● **GIVEN DATA**:
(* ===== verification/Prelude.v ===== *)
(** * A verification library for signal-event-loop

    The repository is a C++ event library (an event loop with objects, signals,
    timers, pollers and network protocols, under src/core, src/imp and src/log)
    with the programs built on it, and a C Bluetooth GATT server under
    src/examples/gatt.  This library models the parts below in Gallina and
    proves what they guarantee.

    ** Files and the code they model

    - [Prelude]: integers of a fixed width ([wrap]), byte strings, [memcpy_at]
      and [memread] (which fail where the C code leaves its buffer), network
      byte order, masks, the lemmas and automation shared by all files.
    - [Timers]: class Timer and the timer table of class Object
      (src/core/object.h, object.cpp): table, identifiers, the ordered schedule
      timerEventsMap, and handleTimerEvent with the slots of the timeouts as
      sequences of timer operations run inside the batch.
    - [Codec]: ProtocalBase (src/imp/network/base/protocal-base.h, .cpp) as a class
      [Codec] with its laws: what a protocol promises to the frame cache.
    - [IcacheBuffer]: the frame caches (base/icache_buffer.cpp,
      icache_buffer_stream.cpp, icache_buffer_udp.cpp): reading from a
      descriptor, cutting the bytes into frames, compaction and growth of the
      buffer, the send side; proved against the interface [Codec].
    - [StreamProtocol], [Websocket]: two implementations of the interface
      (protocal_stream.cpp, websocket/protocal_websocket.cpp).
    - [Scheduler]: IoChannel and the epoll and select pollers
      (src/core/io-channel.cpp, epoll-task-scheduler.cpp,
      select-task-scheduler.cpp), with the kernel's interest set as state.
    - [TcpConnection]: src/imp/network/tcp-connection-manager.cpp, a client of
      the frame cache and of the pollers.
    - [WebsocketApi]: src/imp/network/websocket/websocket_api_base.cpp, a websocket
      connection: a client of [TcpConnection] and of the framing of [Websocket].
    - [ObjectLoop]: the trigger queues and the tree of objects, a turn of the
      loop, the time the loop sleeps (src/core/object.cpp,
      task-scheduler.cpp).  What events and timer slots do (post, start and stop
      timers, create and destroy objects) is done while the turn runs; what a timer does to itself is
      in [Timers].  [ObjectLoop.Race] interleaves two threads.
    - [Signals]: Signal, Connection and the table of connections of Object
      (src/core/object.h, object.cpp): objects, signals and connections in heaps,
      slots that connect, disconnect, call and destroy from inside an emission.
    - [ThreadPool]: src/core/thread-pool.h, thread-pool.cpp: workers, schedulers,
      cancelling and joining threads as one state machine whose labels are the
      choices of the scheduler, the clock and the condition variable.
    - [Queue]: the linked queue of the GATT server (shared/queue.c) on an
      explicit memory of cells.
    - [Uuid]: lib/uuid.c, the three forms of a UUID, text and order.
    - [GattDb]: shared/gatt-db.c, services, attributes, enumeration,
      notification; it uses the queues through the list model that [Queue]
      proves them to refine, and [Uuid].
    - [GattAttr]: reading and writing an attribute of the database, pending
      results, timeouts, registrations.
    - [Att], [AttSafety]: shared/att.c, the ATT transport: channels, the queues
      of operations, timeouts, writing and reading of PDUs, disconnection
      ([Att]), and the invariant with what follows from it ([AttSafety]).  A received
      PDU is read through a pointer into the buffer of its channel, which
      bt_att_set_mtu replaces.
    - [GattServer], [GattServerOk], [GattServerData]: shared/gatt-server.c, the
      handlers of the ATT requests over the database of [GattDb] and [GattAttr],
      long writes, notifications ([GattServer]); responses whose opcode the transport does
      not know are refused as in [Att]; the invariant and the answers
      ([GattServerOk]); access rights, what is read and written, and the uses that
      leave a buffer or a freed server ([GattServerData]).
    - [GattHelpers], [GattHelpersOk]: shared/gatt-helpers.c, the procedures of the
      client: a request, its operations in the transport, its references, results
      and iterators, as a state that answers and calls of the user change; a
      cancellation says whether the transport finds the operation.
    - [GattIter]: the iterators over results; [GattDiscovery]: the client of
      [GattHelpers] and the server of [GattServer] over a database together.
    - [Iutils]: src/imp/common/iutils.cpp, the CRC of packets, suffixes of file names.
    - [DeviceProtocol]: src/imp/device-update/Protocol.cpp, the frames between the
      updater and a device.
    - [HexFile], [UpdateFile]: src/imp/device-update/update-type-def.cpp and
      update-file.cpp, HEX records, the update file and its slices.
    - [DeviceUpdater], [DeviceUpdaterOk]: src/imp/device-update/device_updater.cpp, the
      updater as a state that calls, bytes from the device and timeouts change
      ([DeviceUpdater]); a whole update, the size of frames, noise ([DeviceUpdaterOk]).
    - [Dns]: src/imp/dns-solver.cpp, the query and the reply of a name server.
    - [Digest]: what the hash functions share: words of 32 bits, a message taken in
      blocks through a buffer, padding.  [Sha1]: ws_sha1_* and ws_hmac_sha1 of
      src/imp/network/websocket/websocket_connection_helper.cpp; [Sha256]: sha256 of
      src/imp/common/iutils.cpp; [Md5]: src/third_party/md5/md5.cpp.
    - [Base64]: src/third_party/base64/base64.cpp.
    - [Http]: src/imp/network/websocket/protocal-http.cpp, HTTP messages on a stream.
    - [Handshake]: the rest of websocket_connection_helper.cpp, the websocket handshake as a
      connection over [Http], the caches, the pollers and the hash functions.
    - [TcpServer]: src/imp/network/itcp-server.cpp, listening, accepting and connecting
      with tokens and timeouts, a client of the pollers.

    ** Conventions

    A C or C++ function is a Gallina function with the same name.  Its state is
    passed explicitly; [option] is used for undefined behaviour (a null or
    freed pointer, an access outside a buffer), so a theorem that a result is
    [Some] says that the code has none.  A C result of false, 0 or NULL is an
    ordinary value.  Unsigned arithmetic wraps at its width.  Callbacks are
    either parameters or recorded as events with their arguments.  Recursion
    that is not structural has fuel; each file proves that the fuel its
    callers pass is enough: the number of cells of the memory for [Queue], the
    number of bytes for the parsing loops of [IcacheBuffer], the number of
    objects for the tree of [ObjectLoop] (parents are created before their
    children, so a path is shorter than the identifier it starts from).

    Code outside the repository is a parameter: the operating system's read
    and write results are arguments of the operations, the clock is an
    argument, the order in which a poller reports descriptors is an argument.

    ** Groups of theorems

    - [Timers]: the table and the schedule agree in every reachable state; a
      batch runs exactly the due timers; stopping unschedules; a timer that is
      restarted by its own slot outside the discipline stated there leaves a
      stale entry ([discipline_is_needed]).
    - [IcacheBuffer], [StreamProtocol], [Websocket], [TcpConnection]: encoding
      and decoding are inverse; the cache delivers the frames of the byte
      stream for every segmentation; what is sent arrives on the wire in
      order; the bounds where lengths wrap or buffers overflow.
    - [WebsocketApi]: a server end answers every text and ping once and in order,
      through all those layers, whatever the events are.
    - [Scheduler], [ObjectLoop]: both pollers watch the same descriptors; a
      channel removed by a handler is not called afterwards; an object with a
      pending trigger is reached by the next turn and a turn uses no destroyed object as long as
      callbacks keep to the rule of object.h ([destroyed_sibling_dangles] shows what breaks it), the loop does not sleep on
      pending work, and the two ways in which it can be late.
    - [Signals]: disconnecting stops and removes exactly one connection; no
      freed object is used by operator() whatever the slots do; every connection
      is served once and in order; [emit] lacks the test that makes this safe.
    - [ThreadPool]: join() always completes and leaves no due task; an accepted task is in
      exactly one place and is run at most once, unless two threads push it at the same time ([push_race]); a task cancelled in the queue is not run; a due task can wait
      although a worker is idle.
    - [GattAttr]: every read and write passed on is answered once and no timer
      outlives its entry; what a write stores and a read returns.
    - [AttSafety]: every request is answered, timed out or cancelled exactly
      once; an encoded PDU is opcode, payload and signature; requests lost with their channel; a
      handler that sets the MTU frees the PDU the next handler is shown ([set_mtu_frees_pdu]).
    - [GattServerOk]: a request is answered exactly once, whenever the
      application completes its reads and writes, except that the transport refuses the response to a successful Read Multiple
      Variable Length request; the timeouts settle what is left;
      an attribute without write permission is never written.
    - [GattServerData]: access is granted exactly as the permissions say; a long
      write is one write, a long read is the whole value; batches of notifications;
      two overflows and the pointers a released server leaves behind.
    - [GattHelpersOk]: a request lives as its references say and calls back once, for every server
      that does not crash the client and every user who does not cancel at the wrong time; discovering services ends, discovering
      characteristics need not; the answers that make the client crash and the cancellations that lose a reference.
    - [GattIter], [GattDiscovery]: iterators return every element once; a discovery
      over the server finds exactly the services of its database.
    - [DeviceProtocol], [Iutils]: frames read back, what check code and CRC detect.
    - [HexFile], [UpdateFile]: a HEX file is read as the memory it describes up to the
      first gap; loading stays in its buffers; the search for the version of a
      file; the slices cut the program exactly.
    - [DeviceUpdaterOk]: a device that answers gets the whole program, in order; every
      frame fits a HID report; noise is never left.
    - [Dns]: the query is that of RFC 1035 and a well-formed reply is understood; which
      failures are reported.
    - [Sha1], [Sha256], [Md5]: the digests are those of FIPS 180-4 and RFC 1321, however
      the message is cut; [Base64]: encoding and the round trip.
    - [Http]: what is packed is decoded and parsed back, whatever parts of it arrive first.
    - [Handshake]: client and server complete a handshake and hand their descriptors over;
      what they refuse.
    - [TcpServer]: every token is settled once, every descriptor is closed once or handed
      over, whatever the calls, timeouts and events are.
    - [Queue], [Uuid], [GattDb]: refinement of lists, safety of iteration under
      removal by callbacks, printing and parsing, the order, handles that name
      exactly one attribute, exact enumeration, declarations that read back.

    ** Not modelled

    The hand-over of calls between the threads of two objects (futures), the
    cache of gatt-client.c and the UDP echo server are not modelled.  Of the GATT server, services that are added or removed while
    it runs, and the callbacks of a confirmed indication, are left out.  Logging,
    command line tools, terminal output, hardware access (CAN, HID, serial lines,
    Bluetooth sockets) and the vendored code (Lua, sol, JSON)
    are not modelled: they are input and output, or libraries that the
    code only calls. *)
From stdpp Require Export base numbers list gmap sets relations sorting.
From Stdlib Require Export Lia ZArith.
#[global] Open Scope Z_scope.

● **WHAT YOU NEED TO DO**: All lines above from the one containing "number of bytes" to the one containing "- [Scheduler], [ObjectLoop]: both" must be repeated exactly, both lines included, and no others.

● **COMPLETED TASK**:
    number of bytes for the parsing loops of [IcacheBuffer], the number of
    objects for the tree of [ObjectLoop] (parents are created before their
    children, so a path is shorter than the identifier it starts from).

    Code outside the repository is a parameter: the operating system's read
    and write results are arguments of the operations, the clock is an
    argument, the order in which a poller reports descriptors is an argument.

    ** Groups of theorems

    - [Timers]: the table and the schedule agree in every reachable state; a
      batch runs exactly the due timers; stopping unschedules; a timer that is
      restarted by its own slot outside the discipline stated there leaves a
      stale entry ([discipline_is_needed]).
    - [IcacheBuffer], [StreamProtocol], [Websocket], [TcpConnection]: encoding
      and decoding are inverse; the cache delivers the frames of the byte
      stream for every segmentation; what is sent arrives on the wire in
      order; the bounds where lengths wrap or buffers overflow.
    - [WebsocketApi]: a server end answers every text and ping once and in order,
      through all those layers, whatever the events are.
    - [Scheduler], [ObjectLoop]: both pollers watch the same descriptors; a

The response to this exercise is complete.